Kantar Global Business Compass : Zoom sur le triptyque purpose, shared value et meaningful

Vendredi 18 Décembre 2020

Kantar Global Business Compass : Zoom sur le triptyque purpose, shared value et meaningful

Au cours des derniers mois, Kantar a sondé quelque 4.500 entreprises de 70 pays, dont 70 en Belgique, sur l'impact du Covid-19, les mesures prises pour s'adapter et leurs plans visant à surmonter la crise. Premier constat de ce Global Business Compass : alors que 80% confirment avoir été impactées négativement, 40% estiment que la crise a (également) eu des aspects positifs, et notamment un changement de cap ou des investissements en marketing, innovation et e-commerce.
 
Au-delà de mesures évidentes visant à limiter l'ensemble des coûts, trois axes de développement se dessinent sur la voie de la reprise. Au niveau de leur fonctionnement tout d'abord, Kantar évoque une remise à plat et un ajustement de la stratégie et du modèle opérationnel. Au niveau de la transformation numérique ensuite, avec un accès optimisé et plus rapide aux données, à l'e-commerce et au customer journey (davantage) numérique. Enfin au niveau du "purpose", l'institut note l'importance d'une différentiation pertinente qui apporte une aide concrète non seulement pour les consommateurs, mais aussi pour les collaborateurs et la société, associée à une communication efficace.
 
« Tout comme dans la théorie de l'évolution, la question n'est pas d'être le plus grand ou le plus fort, mais d'être le plus résilient et le plus flexible. Les entreprises doivent donc s'adapter à l'évolution des besoins des consommateurs et continuer à développer leur marque et leur communication sur cette base, ce que les plus forts font aujourd'hui déjà. L'innovation, le marketing et l'e-commerce apparaissent à cet égard comme des outils essentiels et puissants. Les évolutions démontrent l'importance du purpose et la nécessité de communiquer sur ce thème », note Maria Darmi, CEO de Kantar Belgium.

Nous l'avons rencontrée, aux côtés de Corinne Mostaert, Client Partner chez Kantar. Et tant qu'à parler de purpose, nous avons également convié Alain Mayné, Director Strategic Planning chez Hoet & Hoet et l'une des chevilles ouvrières du Meaningful Marketing Framework de BAM.
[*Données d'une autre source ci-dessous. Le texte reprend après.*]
(* ===== verification/LightClient.v ===== *)
(** * The light client around the sync protocol.

    [light-client/src/node.rs], [client.rs], [database.rs], [rpc.rs] and
    [config/checkpoints.rs]: the node that synchronises and advances, the client that
    starts it (with fallbacks for a checkpoint that is too old), its builder, and where
    checkpoints are kept.  Files, HTTP requests and the JSON-RPC server belong to the
    world: the class [HostLib]. *)

From stdpp Require Import gmap.
From S2P Require Import Prelude.
From S2P Require Import Distance.
From S2P Require Import Hex.
From S2P Require Import ContentKey.
From S2P Require Import LightClientTypes.
From S2P Require Import ConsensusClient.
From S2P Require Import ChainOfTrust.
Import ConsensusLightClient.

(** ** Errors *)

Inductive NodeError :=
| OutOfSync (slots_behind : Z)
| ConsensusClientCreationError
| ConsensusAdvanceError (e : anyhow)
| ConsensusSyncError (e : anyhow).

(** The errors of the client: a node's, an [anyhow] one (a [ConsensusError] or not), or
    a message. *)
Inductive ClientError :=
| FromNode (e : NodeError)
| FromAnyhow (e : anyhow)
| ErrorMessage
| MissingNetworkConfig
| DataDirNotInConfig
| IoError
| NoExplicitFallback
| FallbackFetchFailed
| NoCheckpointFound.

(** ** The world *)

Module Slot.
Record t := mk { slot : Z; block_root : option bytes; epoch : Z }.
End Slot.

Record CheckpointFallbackService := { endpoint : bytes; service_name : bytes; service_state : bool }.
(* ===== verification/Transaction.v ===== *)
(** * Transactions, receipts and withdrawals.

    [ethportal-api/src/types/execution/transaction.rs] and [receipts.rs], and the
    withdrawals of [types/consensus/withdrawal.rs]: their RLP forms, the envelope of typed
    transactions, and the parsing of the JSON fields that is written by hand.  The [rlp]
    crate is the class [RlpLib] of [Header], with the class [RlpTree] for nested lists;
    [ethbloom] is the class [BloomLib]. *)

From S2P Require Import Prelude.
From S2P Require Import Distance.
From S2P Require Import Hex.
From S2P Require Import Header.
Import Header.

(** ** The crates *)

Class RlpTree (R : RlpLib) := {
  (** a list inside a list, and the items of an item: an error when it is not a list *)
  nested : list rlp_item -> rlp_item;
  sub_items : rlp_item -> res DecoderError (list rlp_item);
  (** [is_empty], and the payload of an item that is data *)
  item_is_empty : rlp_item -> bool;
  item_data : rlp_item -> option bytes;
  (** [rlp::encode] of an integer *)
  encode_uint : Z -> bytes;
}.

Class BloomLib := { bloom_raw : bytes -> bytes }.

(** [Bloom::accrue_bloom]. *)
Definition bloom_or (a b : bytes) : bytes :=
  zip_with (fun x y => byte_of_Z (Z.lor (byte_to_Z x) (byte_to_Z y))) a b.

Section Rlp.
Context `{RlpTree}.

(** [iter]: what is not a list has no items. *)
Definition iter_item (it : rlp_item) : list rlp_item :=
  match sub_items it with Ok l => l | _ => [] end.
Definition iter_bytes (b : bytes) : list rlp_item :=
  match dec_list b with Ok l => l | _ => [] end.

(** [list_at(i)]. *)
Definition list_at {A} (dec : rlp_item -> res DecoderError A) (rlp : list rlp_item) (i : nat)
    : res DecoderError (list A) :=
  val_at (fun it => res_all dec (iter_item it)) rlp i.
End Rlp.

(** ** Recipients and access lists *)

Inductive ToAddress := Empty | Exists (a : bytes).

Record AccessListItem := { al_address : bytes; storage_keys : list bytes }.
Record AccessList := { al_list : list AccessListItem }.

Section Parts.
Context `{RlpTree}.

Definition to_item (self : ToAddress) : rlp_item :=
  match self with
  | Empty => enc_bytes []
  | Exists addr => enc_bytes addr
  end.

Definition to_of_item (rlp : rlp_item) : res DecoderError ToAddress :=
  if item_is_empty rlp then Ok Empty
  else let? a := dec_fixed 20 rlp in Ok (Exists a).

Definition access_item (self : AccessListItem) : rlp_item :=
  nested [enc_bytes (al_address self); nested (enc_bytes <$> storage_keys self)].

Definition access_of_item (rlp : rlp_item) : res DecoderError AccessListItem :=
  let? rlp := sub_items rlp in
  let? address := val_at (dec_fixed 20) rlp 0 in
  let? keys := list_at (dec_fixed 32) rlp 1 in
  Ok {| al_address := address; storage_keys := keys |}.

Definition access_list_item (self : AccessList) : rlp_item := nested (access_item <$> al_list self).

Definition access_list_of_item (rlp : rlp_item) : res DecoderError AccessList :=
  let? list := res_all access_of_item (iter_item rlp) in
  Ok {| al_list := list |}.
End Parts.

(** ** Transactions *)

Module LegacyTransaction.
Record t := {
  nonce : Z;
  gas_price : Z;
  gas : Z;
  to : ToAddress;
  value : Z;
  data : bytes;
  v : Z;
  r : Z;
  s : Z;
}.

Section Codec.
Context `{RlpTree}.

Definition to_items (self : t) : list rlp_item :=
  [enc_uint (nonce self); enc_uint (gas_price self); enc_uint (gas self); to_item (to self);
   enc_uint (value self); enc_bytes (data self); enc_uint (v self); enc_uint (r self); enc_uint (s self)].

Definition of_items (rlp : list rlp_item) : res DecoderError t :=
  let? nonce := val_at (dec_uint 256) rlp 0 in
  let? gas_price := val_at (dec_uint 256) rlp 1 in
  let? gas := val_at (dec_uint 256) rlp 2 in
  let? to := val_at to_of_item rlp 3 in
  let? value := val_at (dec_uint 256) rlp 4 in
  let? data := val_at dec_bytes rlp 5 in
  let? v := val_at (dec_uint 64) rlp 6 in
  let? r := val_at (dec_uint 256) rlp 7 in
  let? s := val_at (dec_uint 256) rlp 8 in
  Ok {| nonce := nonce; gas_price := gas_price; gas := gas; to := to; value := value; data := data;
        v := v; r := r; s := s |}.
End Codec.
End LegacyTransaction.

Module AccessListTransaction.
Record t := {
  chain_id : Z;
  nonce : Z;
  gas_price : Z;
  gas_limit : Z;
  to : ToAddress;
  value : Z;
  data : bytes;
  access_list : AccessList;
  y_parity : Z;
  r : Z;
  s : Z;
}.

Section Codec.
Context `{RlpTree}.

Definition to_items (self : t) : list rlp_item :=
  [enc_uint (chain_id self); enc_uint (nonce self); enc_uint (gas_price self); enc_uint (gas_limit self);
   to_item (to self); enc_uint (value self); enc_bytes (data self); access_list_item (access_list self);
   enc_uint (y_parity self); enc_uint (r self); enc_uint (s self)].

Definition of_items (rlp : list rlp_item) : res DecoderError t :=
  let? chain_id := val_at (dec_uint 256) rlp 0 in
  let? nonce := val_at (dec_uint 256) rlp 1 in
  let? gas_price := val_at (dec_uint 256) rlp 2 in
  let? gas_limit := val_at (dec_uint 256) rlp 3 in
  let? to := val_at to_of_item rlp 4 in
  let? value := val_at (dec_uint 256) rlp 5 in
  let? data := val_at dec_bytes rlp 6 in
  let? access_list := val_at access_list_of_item rlp 7 in
  let? y_parity := val_at (dec_uint 64) rlp 8 in
  let? r := val_at (dec_uint 256) rlp 9 in
  let? s := val_at (dec_uint 256) rlp 10 in
  Ok {| chain_id := chain_id; nonce := nonce; gas_price := gas_price; gas_limit := gas_limit; to := to;
        value := value; data := data; access_list := access_list; y_parity := y_parity; r := r; s := s |}.
End Codec.
End AccessListTransaction.

Module EIP1559Transaction.
Record t := {
  chain_id : Z;
  nonce : Z;
  max_priority_fee_per_gas : Z;
  max_fee_per_gas : Z;
  gas_limit : Z;
  to : ToAddress;
  value : Z;
  data : bytes;
  access_list : AccessList;
  y_parity : Z;
  r : Z;
  s : Z;
}.

Section Codec.
Context `{RlpTree}.

Definition to_items (self : t) : list rlp_item :=
  [enc_uint (chain_id self); enc_uint (nonce self); enc_uint (max_priority_fee_per_gas self);
   enc_uint (max_fee_per_gas self); enc_uint (gas_limit self); to_item (to self); enc_uint (value self);
   enc_bytes (data self); access_list_item (access_list self); enc_uint (y_parity self); enc_uint (r self);
   enc_uint (s self)].

Definition of_items (rlp : list rlp_item) : res DecoderError t :=
  let? chain_id := val_at (dec_uint 256) rlp 0 in
  let? nonce := val_at (dec_uint 256) rlp 1 in
  let? max_priority_fee_per_gas := val_at (dec_uint 256) rlp 2 in
  let? max_fee_per_gas := val_at (dec_uint 256) rlp 3 in
  let? gas_limit := val_at (dec_uint 256) rlp 4 in
  let? to := val_at to_of_item rlp 5 in
  let? value := val_at (dec_uint 256) rlp 6 in
  let? data := val_at dec_bytes rlp 7 in
  let? access_list := val_at access_list_of_item rlp 8 in
  let? y_parity := val_at (dec_uint 64) rlp 9 in
  let? r := val_at (dec_uint 256) rlp 10 in
  let? s := val_at (dec_uint 256) rlp 11 in
  Ok {| chain_id := chain_id; nonce := nonce; max_priority_fee_per_gas := max_priority_fee_per_gas;
        max_fee_per_gas := max_fee_per_gas; gas_limit := gas_limit; to := to; value := value; data := data;
        access_list := access_list; y_parity := y_parity; r := r; s := s |}.
End Codec.
End EIP1559Transaction.

(** ** Transaction types *)

Module TransactionId.
Inductive t := EIP1559 | AccessList | Legacy.

Definition to_u8 (self : t) : byte :=
  match self with EIP1559 => x02 | AccessList => x01 | Legacy => x00 end.

(** From a byte. *)
Definition try_from (val : byte) : option t :=
  if decide (val = to_u8 EIP1559) then Some EIP1559
  else if decide (val = to_u8 AccessList) then Some AccessList
  else if negb (Z.land (byte_to_Z val) 128 =? 0) then Some Legacy
  else if decide (val = to_u8 Legacy) then Some Legacy
  else None.
End TransactionId.

Module Transaction.
Inductive t :=
| Legacy (tx : LegacyTransaction.t)
| AccessList (tx : AccessListTransaction.t)
| EIP1559 (tx : EIP1559Transaction.t).

Section Codec.
Context `{RlpTree}.

(** [rlp::decode]. *)
Definition rlp_decode {A} (of_items : list rlp_item -> res DecoderError A) (b : bytes) : res DecoderError A :=
  let? rlp := dec_list b in of_items rlp.

Definition decode (tx : bytes) : res DecoderError t :=
  match tx with
  | [] => Err RlpIncorrectListLen
  | b0 :: rest =>
      let? id := ok_or (TransactionId.try_from b0) UnknownTransactionId in
      match id with
      | TransactionId.EIP1559 => let? tx := rlp_decode EIP1559Transaction.of_items rest in Ok (EIP1559 tx)
      | TransactionId.AccessList => let? tx := rlp_decode AccessListTransaction.of_items rest in Ok (AccessList tx)
      | TransactionId.Legacy => let? tx := rlp_decode LegacyTransaction.of_items tx in Ok (Legacy tx)
      end
  end.

Definition encode (self : t) : bytes :=
  match self with
  | Legacy tx => enc_list (LegacyTransaction.to_items tx)
  | AccessList tx => TransactionId.to_u8 TransactionId.AccessList :: enc_list (AccessListTransaction.to_items tx)
  | EIP1559 tx => TransactionId.to_u8 TransactionId.EIP1559 :: enc_list (EIP1559Transaction.to_items tx)
  end.
(* ===== verification/BlockBody.v ===== *)
(** * Block bodies and lists of receipts.

    [ethportal-api/src/types/execution/block_body.rs] and the [Receipts] of
    [receipts.rs]: their SSZ forms, the roots that a header commits to, and the checks
    against a header.  The offsets of [ethereum_ssz] are the class [VarSsz], the Merkle
    Patricia trie of [eth_trie] is the class [TrieLib]. *)

From stdpp Require Import gmap.
From S2P Require Import Prelude.
From S2P Require Import Distance.
From S2P Require Import ContentKey.
From S2P Require Import SszList.
From S2P Require Import Header.
From S2P Require Import Transaction.

(** ** The crates *)

Class VarSsz := {
  (** [SszEncoder] and [SszDecoder] of a container of parts of variable size *)
  container_join : list bytes -> bytes;
  container_split : nat -> bytes -> res SszDecodeError (list bytes);
  (** lists of byte strings; the decoder can have a limit *)
  list_join : list bytes -> bytes;
  list_split : option Z -> bytes -> res SszDecodeError (list bytes);
}.

Class TrieLib := {
  trie : Type;
  trie_new : trie;
  trie_insert : trie -> bytes -> bytes -> option trie;
  trie_root_hash : trie -> option bytes;
}.

(** The errors of the code: [anyhow] messages. *)
Inductive BodyError :=
| BodyDecodeError
| UnclesRootMismatch
| TransactionsRootMismatch
| NoWithdrawalsRoot
| WithdrawalsRootMismatch
| NoWithdrawals
| TrieError.

Definition SHANGHAI_TIMESTAMP : Z := 1681338455.
Definition MERGE_TIMESTAMP : Z := 1663224162.
Definition MAX_TRANSACTION_COUNT : Z := 16384.

(** ** Data *)

Record BlockBodyLegacy := { legacy_txs : list Transaction.t; legacy_uncles : list Header.t }.
Record BlockBodyMerge := { merge_txs : list Transaction.t }.
Record BlockBodyShanghai := { shanghai_txs : list Transaction.t; shanghai_withdrawals : list Withdrawal.t }.

(** ** Tries of numbered values *)

Section Tries.
Context `{RlpTree} `{TrieLib}.

(** The loops that insert each value under the RLP encoding of its index. *)
Fixpoint insert_numbered (t : trie) (index : Z) (values : list bytes) : option trie :=
  match values with
  | [] => Some t
  | v :: rest =>
      t ← trie_insert t (encode_uint index) v;
      insert_numbered t (index + 1) rest
  end.

Definition numbered_root (values : list bytes) : res BodyError bytes :=
  ok_or (t ← insert_numbered trie_new 0 values; trie_root_hash t) TrieError.
End Tries.

(** ** Uncles *)

Section Uncles.
Context `{RlpTree}.

Definition header_item (h : Header.t) : rlp_item := nested (Header.items (Header.rlp_append h)).
Definition header_of_item (it : rlp_item) : res DecoderError Header.t :=
  let? rlp := sub_items it in Header.decode rlp.

(** [rlp::encode_list], and [append_list] to a stream. *)
Definition encode_uncles (uncles : list Header.t) : bytes := enc_list (header_item <$> uncles).

(** [rlp::decode_list]: a panic when an item is not a header; what is not a list has no
    items. *)
Definition decode_uncles {E} (b : bytes) : res E (list Header.t) :=
  match res_all header_of_item (iter_bytes b) with
  | Ok uncles => Ok uncles
  | _ => Panic
  end.
End Uncles.

(** ** Codecs *)

Section Codecs.
Context `{RlpTree} `{VarSsz}.

(** [rlp::encode] of a withdrawal. *)
Definition encode_withdrawal (w : Withdrawal.t) : bytes := enc_list (Withdrawal.to_items w).

Definition decode_txs (txs : list bytes) : res SszDecodeError (list Transaction.t) :=
  map_err (fun _ => BytesInvalid) (res_all Transaction.decode txs).

Definition legacy_as_ssz (self : BlockBodyLegacy) : bytes :=
  let encoded_txs := Transaction.encode <$> legacy_txs self in
  let rlp_uncles := encode_uncles (legacy_uncles self) in
  container_join [list_join encoded_txs; rlp_uncles].

Definition merge_as_ssz (self : BlockBodyMerge) : bytes :=
  let encoded_txs := Transaction.encode <$> merge_txs self in
  let rlp_uncles := encode_uncles [] in
  container_join [list_join encoded_txs; rlp_uncles].

Definition shanghai_as_ssz (self : BlockBodyShanghai) : bytes :=
  let encoded_txs := Transaction.encode <$> shanghai_txs self in
  let rlp_uncles := encode_uncles [] in
  let encoded_withdrawals := encode_withdrawal <$> shanghai_withdrawals self in
  container_join [list_join encoded_txs; rlp_uncles; list_join encoded_withdrawals].

Definition legacy_from_ssz (b : bytes) : res SszDecodeError BlockBodyLegacy :=
  let? parts := container_split 2 b in
  match parts with
  | [txs; uncles] =>
      let? txs := list_split None txs in
      let? txs := decode_txs txs in
      let? uncles := decode_uncles uncles in
      Ok {| legacy_txs := txs; legacy_uncles := uncles |}
  | _ => Err BytesInvalid
  end.

Definition merge_from_ssz (b : bytes) : res SszDecodeError BlockBodyMerge :=
  let? parts := container_split 2 b in
  match parts with
  | [txs; uncles] =>
      let? txs := list_split None txs in
      let? txs := decode_txs txs in
      let? uncles := decode_uncles uncles in
      match (uncles : list Header.t) with
      | [] => Ok {| merge_txs := txs |}
      | _ => Err BytesInvalid
      end
  | _ => Err BytesInvalid
  end.

Definition shanghai_from_ssz (b : bytes) : res SszDecodeError BlockBodyShanghai :=
  let? parts := container_split 3 b in
  match parts with
  | [txs; uncles; withdrawals] =>
      let? txs := list_split None txs in
      let? withdrawals := list_split None withdrawals in
      let? txs := decode_txs txs in
      let? uncles := decode_uncles uncles in
      match (uncles : list Header.t) with
      | [] =>
          let? withdrawals :=
            map_err (fun _ => BytesInvalid) (res_all (Transaction.rlp_decode Withdrawal.of_items) withdrawals) in
          Ok {| shanghai_txs := txs; shanghai_withdrawals := withdrawals |}
      | _ => Err BytesInvalid
      end
  | _ => Err BytesInvalid
  end.
End Codecs.

Module BlockBody.
Inductive t :=
| Legacy (body : BlockBodyLegacy)
| Merge (body : BlockBodyMerge)
| Shanghai (body : BlockBodyShanghai).

Section Operations.
Context `{RlpTree} `{VarSsz} `{TrieLib}.

(** The derived encoding of the enum is that of its variants. *)
Definition as_ssz_bytes (self : t) : bytes :=
  match self with
  | Legacy body => legacy_as_ssz body
  | Merge body => merge_as_ssz body
  | Shanghai body => shanghai_as_ssz body
  end.

(** The decoders in turn. *)
Definition from_ssz_bytes (b : bytes) : res SszDecodeError t :=
  or_else (res_map Legacy (legacy_from_ssz b)) (
  or_else (res_map Merge (merge_from_ssz b)) (
  or_else (res_map Shanghai (shanghai_from_ssz b)) (Err BytesInvalid))).

Definition decode_with_timestamp (b : bytes) (timestamp : Z) : res BodyError t :=
  if SHANGHAI_TIMESTAMP <=? timestamp then
    let? v := map_err (fun _ => BodyDecodeError) (shanghai_from_ssz b) in Ok (Shanghai v)
  else if MERGE_TIMESTAMP <=? timestamp then
    let? v := map_err (fun _ => BodyDecodeError) (merge_from_ssz b) in Ok (Merge v)
  else
    let? v := map_err (fun _ => BodyDecodeError) (legacy_from_ssz b) in Ok (Legacy v).

Definition transactions (self : t) : list Transaction.t :=
  match self with
  | Legacy body => legacy_txs body
  | Merge body => merge_txs body
  | Shanghai body => shanghai_txs body
  end.

Definition uncles (self : t) : list Header.t :=
  match self with
  | Legacy body => legacy_uncles body
  | Merge _ => []
  | Shanghai _ => []
  end.

Definition withdrawals (self : t) : res BodyError (list Withdrawal.t) :=
  match self with
  | Shanghai body => Ok (shanghai_withdrawals body)
  | _ => Err NoWithdrawals
  end.

Definition transactions_root (self : t) : res BodyError bytes :=
  numbered_root (Transaction.encode <$> transactions self).

Definition uncles_root (self : t) : res BodyError bytes := Ok (keccak (encode_uncles (uncles self))).

Definition withdrawals_root (self : t) : res BodyError bytes :=
  let? ws := withdrawals self in
  numbered_root (encode_withdrawal <$> ws).

Definition validate_against_header (self : t) (header : Header.t) : res BodyError unit :=
  let? uncles_root := uncles_root self in
  if negb (bool_decide (uncles_root = Header.uncles_hash header)) then Err UnclesRootMismatch
  else
    let? txs_root := transactions_root self in
    if negb (bool_decide (txs_root = Header.transactions_root header)) then Err TransactionsRootMismatch
    else
      match self with
      | Shanghai _ =>
          let? actual := withdrawals_root self in
          let? expected := ok_or (Header.withdrawals_root header) NoWithdrawalsRoot in
          if negb (bool_decide (actual = expected)) then Err WithdrawalsRootMismatch else Ok tt
      | _ => Ok tt
      end.
End Operations.
End BlockBody.

(** ** Lists of receipts *)

Module Receipts.
Record t := { receipt_list : list Receipt.t }.

Section Operations.
Context `{RlpTree} `{VarSsz} `{TrieLib}.

Definition root (self : t) : res BodyError bytes := numbered_root (Receipt.encode <$> receipt_list self).

Definition as_ssz_bytes (self : t) : bytes := list_join (Receipt.encode <$> receipt_list self).

Definition from_ssz_bytes (b : bytes) : res SszDecodeError t :=
  let? encoded_receipts := list_split (Some MAX_TRANSACTION_COUNT) b in
  let? receipt_list := map_err (fun _ => BytesInvalid) (res_all Receipt.decode encoded_receipts) in
  Ok {| receipt_list := receipt_list |}.
End Operations.
End Receipts.

(** ** Laws of the crates *)

(** Containers and lists begin with the offset of their first part: four bytes for each
    part.  Decoding accepts exactly what the encoder makes, and does not panic. *)
Class VarSszOk (S : VarSsz) : Prop := {
  container_offset p ps : take 4 (container_join (p :: ps)) = Z_to_le 4 (4 * Z.of_nat (length (p :: ps)));
  container_sound n b ps : container_split n b = Ok ps -> length ps = n /\ b = container_join ps;
  container_complete p ps : Z.of_nat (length (container_join (p :: ps))) < U32_MOD ->
    container_split (length (p :: ps)) (container_join (p :: ps)) = Ok (p :: ps);
  container_total n b : container_split n b <> Panic;
  list_join_nil : list_join [] = [];
  list_sound m b l : list_split m b = Ok l ->
    b = list_join l /\ forall k, m = Some k -> Z.of_nat (length l) <= k;
  list_complete m l : Z.of_nat (length (list_join l)) < U32_MOD ->
    (forall k, m = Some k -> Z.of_nat (length l) <= k) -> list_split m (list_join l) = Ok l;
  list_total m b : list_split m b <> Panic;
}.

(** A trie stands for the map of its insertions (an empty value would delete).  Its root
    hash is computed from the encodings of its nodes, which refer to each other by their
    digests; so tries with one root hash have one map, unless a node of one and a node of
    the other collide. *)
Class TrieLibOk `{RlpLib} (T : TrieLib) := {
  trie_map : trie -> gmap bytes bytes;
  trie_nodes : trie -> list bytes;
  trie_map_new : trie_map trie_new = ∅;
  trie_map_insert t k v : v <> [] -> exists t', trie_insert t k v = Some t' /\ trie_map t' = <[k := v]> (trie_map t);
  trie_root_ok t : exists h, trie_root_hash t = Some h;
  trie_root_binding t t' h : trie_root_hash t = Some h -> trie_root_hash t' = Some h ->
    trie_map t = trie_map t' \/ collides keccak (list_prod (trie_nodes t) (trie_nodes t'));
}.

(** ** What roots commit to *)

Section Roots.
Context {R : RlpLib} {T : RlpTree R} `{!RlpTreeOk T} {M : TrieLib} `{TM : !TrieLibOk M}.

(** The nodes of the trie of a list of values, and the pairs of nodes of two such tries. *)
Definition numbered_nodes (vs : list bytes) : list bytes :=
  default [] (trie_nodes <$> insert_numbered trie_new 0 vs).
(** Hashes as hex, integers as hex numbers. *)
#[global] Instance toy_serde : SerdeTypes := {|
  fixed_of_json n v :=
    let? s := str_of_value v in
    let? b := map_err (fun _ => Custom) (hex_decode s) in
    if (length b =? n)%nat then Ok b else Err InvalidLength;
  uint_of_json w v :=
    let? s := str_of_value v in
    if 0 <=? w then ok_or (from_str_radix w 16 (trim_0x s)) Custom else Err Custom;
|}.

#[global] Instance toy_serde_typed : SerdeTyped toy_serde.
Proof.
  constructor; cbn.
  - intros n v b. destruct (str_of_value v); [|done..]. destruct (map_err _ _); [|done..].
    destruct (Nat.eqb_spec (length a0) n); [|done]. by intros [= <-].
  - intros w v z. destruct (str_of_value v); [|done..]. destruct (Z.leb_spec 0 w); [|done].
    destruct (from_str_radix w 16 _) eqn:E; [|done]. intros [= <-]. by eapply from_str_radix_range in E.
Qed.

Lemma trim_0x_prefixed s : trim_0x (str_0x ++ s) = trim_0x s.
Proof. reflexivity. Qed.

Lemma print_hex_digits n z : Forall is_hex_digit (print_digits 16 n z).
Proof.
  revert z. induction n as [|n IH]; intros z; [constructor|]. simpl. apply Forall_app. split; [apply IH|].
  apply Forall_singleton. unfold is_hex_digit, digit_char. pose proof (Z.mod_pos_bound z 16 ltac:(lia)).
  destruct (Z.ltb_spec (z mod 16) 10); rewrite byte_to_of_Z, Z.mod_small by lia; lia.
Qed.

#[global] Instance toy_serde_ok : SerdeTypesOk toy_serde.
Proof.
  refine {| quantity z := str_0x ++ print_digits 16 64 z |}; cbn [fixed_of_json uint_of_json toy_serde str_of_value].
  - intros n b <-. rewrite hex_decode_encode. simpl. by rewrite Nat.eqb_refl.
  - intros w z Hw Hz. assert (0 <= w) as Hw0 by (destruct (Z.lt_ge_cases w 0); [rewrite Z.pow_neg_r in Hz|]; lia).
    rewrite (proj2 (Z.leb_le 0 w) Hw0).
    rewrite trim_0x_prefixed, trim_0x_digits by apply print_hex_digits. rewrite from_str_radix_print; [done|lia|lia| |lia].
    split; [lia|]. assert (2 ^ w <= 2 ^ 256) by (apply Z.pow_le_mono_r; lia).
    change (16 ^ Z.of_nat 64) with (2 ^ 256). lia.
Defined.

Lemma transaction_json_read_witness :
  transaction_of_json (rpc_transaction (replicate 32 x07) sample_tx) = Ok sample_tx.
Proof. apply (transaction_json_read (replicate 32 x07) sample_tx sample_tx_wf). Defined.

(** A typed transaction without a chain id is refused, whatever is added. *)
Lemma injected_chain_id_unused_witness :
  is_Some (assoc (match rpc_transaction [] sample_tx with Object o => o | _ => [] end) (str "chainId"))
  /\ forall t, transaction_of_json (Object [(str "type", Str (str "0x2"))]) <> Ok t.
Proof.
  split.
  - assert (E : transaction_of_json (rpc_transaction [] sample_tx) = Ok sample_tx) by (vm_compute; reflexivity).
    exact (injected_chain_id_unused _ _ E).
  - intros t. vm_compute. discriminate.
Defined.
(* ===== verification/TableInfo.v ===== *)
(** * What a node shows of itself, as JSON.

    The routing table as the APIs render it: [RoutingTableInfo] of
    [ethportal-api/src/types/discv5.rs], [bucket_entries] and [routing_table_info] of
    [portalnet/src/overlay.rs], [node_info] of [portalnet/src/discovery.rs], and
    [bucket_entries_to_json] of [trin-history/src/utils.rs]; and the JSON of wire messages
    ([portal_wire.rs], [enr.rs]).  The buckets of the table of discv5 are the class
    [KBucketsIter], the entries of records [EnrInfo], JSON of the SSZ types [WireText]. *)

From Stdlib Require Import String.
From S2P Require Import Prelude.
From S2P Require Import Distance.
From S2P Require Import Hex.
From S2P Require Import FindContent.
From S2P Require Import Wire.
From S2P Require Import Overlay.
From S2P Require Import Gossip.
From S2P Require Import ExecutionJson.
From S2P Require Import ConsensusJson.

#[local] Open Scope list_scope.

(** ** Crates and the standard library *)

(** [KBucketsTable::buckets_iter], the entries of each bucket. *)
Class KBucketsIter `{KB : KBucketsTable} := { kb_buckets_iter : kb -> list (list (bytes * Node * NodeStatus)) }.

(** There are 256 buckets of at most 16 nodes; their entries are those of the table. *)
Class KBucketsIterOk `(KI : KBucketsIter) : Prop := {
  buckets_iter_concat k : concat (kb_buckets_iter k) = kb_buckets k;
  buckets_iter_length k : length (kb_buckets_iter k) = 256%nat;
  bucket_capacity k b : b ∈ kb_buckets_iter k -> (length b <= 16)%nat;
}.

(** The value of a record for the key "c", and its addresses as texts. *)
Class EnrInfo `{E : EnrLib} := {
  enr_client : Enr -> option bytes;
  enr_udp4_socket : Enr -> option bytes;
  enr_ip4 : Enr -> option bytes;
}.

(** [U256::from_ssz_bytes], with the text of its error; the JSON of a [BitList]. *)
Class WireText := {
  u256_from_ssz : bytes -> bytes + Z;
  bitlist_to_json : list bool -> Value;
}.

Definition continuation (c : byte) (lo hi : Z) : bool := (lo <=? byte_to_Z c) && (byte_to_Z c <=? hi).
Vous l'évoquez dans le rapport de l'étude, on constate plusieurs paradoxes dans la manière dont les entreprises belges appréhendent la crise actuelle : si la majorité des répondants estiment nécessaire une adaptation de leurs stratégies, ces mêmes entreprises se concentrent sur des changements plutôt organisationnels et structurels. Cela traduit-il un manque de vision ? 
Maria Darmi : Il faut d'abord se rendre compte que l'émergence de cette crise sanitaire a été un véritable choc pour tout le monde. Beaucoup d'efforts ont été entrepris localement pour protéger le business et les finances, mais aussi pour protéger les gens.

On constate d'ailleurs que la société belge, les entreprises belges sont beaucoup plus centrées sur les gens que d'autres... 
En même temps, les entreprises n'étaient pas vraiment bien préparées à une crise aussi soudaine. Elles se sont fait surprendre et ont été contraintes de se mettre en mode défensif plutôt que d'essayer d'améliorer leur management de crise.  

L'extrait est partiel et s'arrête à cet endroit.